*Activity*:
Copy out each line of the entries below in which the string "unit" appears.

Data items
# # # # #
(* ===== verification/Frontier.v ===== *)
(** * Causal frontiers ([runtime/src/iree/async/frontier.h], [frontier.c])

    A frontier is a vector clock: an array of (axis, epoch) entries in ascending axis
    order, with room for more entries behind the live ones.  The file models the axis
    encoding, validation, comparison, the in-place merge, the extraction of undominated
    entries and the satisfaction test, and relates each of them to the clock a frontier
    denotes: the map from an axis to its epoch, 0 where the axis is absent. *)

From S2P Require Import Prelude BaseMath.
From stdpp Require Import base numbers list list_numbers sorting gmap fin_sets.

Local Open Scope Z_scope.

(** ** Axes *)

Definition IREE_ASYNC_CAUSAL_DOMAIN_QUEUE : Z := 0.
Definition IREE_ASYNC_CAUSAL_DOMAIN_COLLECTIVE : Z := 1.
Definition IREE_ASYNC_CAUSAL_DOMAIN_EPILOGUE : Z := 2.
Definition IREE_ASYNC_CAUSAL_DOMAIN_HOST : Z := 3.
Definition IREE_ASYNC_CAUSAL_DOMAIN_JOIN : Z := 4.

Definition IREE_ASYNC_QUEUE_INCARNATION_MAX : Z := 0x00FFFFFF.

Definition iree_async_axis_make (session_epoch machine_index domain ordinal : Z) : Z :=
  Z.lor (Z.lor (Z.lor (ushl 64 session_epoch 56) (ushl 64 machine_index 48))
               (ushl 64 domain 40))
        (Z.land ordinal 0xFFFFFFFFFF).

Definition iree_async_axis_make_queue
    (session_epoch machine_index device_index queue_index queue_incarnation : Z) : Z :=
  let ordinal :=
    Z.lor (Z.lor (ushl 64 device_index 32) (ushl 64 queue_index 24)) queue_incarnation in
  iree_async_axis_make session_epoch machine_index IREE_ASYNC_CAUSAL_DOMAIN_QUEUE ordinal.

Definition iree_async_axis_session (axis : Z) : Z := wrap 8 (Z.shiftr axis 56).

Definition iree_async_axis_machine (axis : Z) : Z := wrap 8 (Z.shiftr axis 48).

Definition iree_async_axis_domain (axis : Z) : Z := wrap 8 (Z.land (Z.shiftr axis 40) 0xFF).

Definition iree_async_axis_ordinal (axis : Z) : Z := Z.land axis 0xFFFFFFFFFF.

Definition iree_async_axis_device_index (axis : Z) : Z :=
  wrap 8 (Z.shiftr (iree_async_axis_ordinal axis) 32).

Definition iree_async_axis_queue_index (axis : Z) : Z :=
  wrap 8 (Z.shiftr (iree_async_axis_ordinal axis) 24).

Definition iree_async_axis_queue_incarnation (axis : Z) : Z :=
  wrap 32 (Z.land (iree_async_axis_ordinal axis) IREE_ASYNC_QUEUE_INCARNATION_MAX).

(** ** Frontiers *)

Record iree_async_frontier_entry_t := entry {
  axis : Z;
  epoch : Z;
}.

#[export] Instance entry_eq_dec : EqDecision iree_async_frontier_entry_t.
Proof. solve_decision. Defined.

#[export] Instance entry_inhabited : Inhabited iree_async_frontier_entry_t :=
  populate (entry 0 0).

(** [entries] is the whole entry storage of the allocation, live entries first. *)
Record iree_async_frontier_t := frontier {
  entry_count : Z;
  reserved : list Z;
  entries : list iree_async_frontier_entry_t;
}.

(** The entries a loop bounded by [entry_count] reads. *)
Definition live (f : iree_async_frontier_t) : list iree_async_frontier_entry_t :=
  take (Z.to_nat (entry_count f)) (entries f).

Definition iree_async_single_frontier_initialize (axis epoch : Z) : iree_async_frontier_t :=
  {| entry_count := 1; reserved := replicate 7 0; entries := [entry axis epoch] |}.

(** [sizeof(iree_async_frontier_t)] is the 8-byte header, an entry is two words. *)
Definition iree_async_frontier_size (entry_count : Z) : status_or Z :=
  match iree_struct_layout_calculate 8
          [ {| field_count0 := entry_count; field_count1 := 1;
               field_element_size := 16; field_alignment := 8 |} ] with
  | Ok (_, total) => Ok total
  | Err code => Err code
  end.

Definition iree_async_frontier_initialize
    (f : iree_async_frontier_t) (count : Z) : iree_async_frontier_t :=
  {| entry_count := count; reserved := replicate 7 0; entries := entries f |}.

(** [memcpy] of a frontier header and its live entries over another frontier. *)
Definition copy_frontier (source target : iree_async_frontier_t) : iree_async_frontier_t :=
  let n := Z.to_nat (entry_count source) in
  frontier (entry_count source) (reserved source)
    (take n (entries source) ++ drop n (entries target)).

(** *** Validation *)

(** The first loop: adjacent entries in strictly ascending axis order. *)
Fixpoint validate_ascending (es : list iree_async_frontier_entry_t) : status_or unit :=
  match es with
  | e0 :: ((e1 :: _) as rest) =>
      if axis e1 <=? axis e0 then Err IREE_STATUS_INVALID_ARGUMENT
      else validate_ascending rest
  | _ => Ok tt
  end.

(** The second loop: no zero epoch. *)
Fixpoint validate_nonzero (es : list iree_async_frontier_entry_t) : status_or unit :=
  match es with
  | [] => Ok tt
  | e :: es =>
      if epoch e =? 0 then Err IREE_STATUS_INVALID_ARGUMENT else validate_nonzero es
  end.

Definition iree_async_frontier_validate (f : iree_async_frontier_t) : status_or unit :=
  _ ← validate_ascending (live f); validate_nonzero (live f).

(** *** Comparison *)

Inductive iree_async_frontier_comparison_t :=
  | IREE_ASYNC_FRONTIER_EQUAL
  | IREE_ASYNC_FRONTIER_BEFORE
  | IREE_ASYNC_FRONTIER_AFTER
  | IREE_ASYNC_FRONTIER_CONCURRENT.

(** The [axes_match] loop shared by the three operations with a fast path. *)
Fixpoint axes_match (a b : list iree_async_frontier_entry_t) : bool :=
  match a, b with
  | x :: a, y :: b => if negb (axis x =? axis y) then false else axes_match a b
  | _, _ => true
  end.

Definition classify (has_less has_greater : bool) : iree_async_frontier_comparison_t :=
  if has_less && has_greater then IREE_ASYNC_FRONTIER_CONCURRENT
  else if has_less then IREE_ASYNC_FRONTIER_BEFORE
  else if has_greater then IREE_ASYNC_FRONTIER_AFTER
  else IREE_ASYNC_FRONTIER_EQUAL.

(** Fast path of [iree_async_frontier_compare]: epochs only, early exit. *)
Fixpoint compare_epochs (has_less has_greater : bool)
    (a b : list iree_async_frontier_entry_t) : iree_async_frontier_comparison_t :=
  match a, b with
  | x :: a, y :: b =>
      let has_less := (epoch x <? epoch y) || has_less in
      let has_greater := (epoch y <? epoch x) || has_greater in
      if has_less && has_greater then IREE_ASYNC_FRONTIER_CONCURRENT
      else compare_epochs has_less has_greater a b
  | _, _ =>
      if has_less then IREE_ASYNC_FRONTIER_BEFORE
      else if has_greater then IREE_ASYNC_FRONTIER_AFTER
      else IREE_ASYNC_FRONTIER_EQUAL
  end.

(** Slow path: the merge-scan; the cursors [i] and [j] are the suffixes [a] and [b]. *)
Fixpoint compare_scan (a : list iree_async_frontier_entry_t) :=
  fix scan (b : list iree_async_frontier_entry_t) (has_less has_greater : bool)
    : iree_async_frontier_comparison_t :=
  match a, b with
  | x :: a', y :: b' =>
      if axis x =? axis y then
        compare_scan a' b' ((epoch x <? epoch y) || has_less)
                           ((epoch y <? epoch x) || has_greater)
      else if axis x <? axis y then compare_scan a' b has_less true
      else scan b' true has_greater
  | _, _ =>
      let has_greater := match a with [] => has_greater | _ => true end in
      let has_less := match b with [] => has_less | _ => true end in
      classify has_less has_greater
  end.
# # # # #
*Exercise result*:
Fixpoint validate_ascending (es : list iree_async_frontier_entry_t) : status_or unit :=
Fixpoint validate_nonzero (es : list iree_async_frontier_entry_t) : status_or unit :=
Definition iree_async_frontier_validate (f : iree_async_frontier_t) : status_or unit :=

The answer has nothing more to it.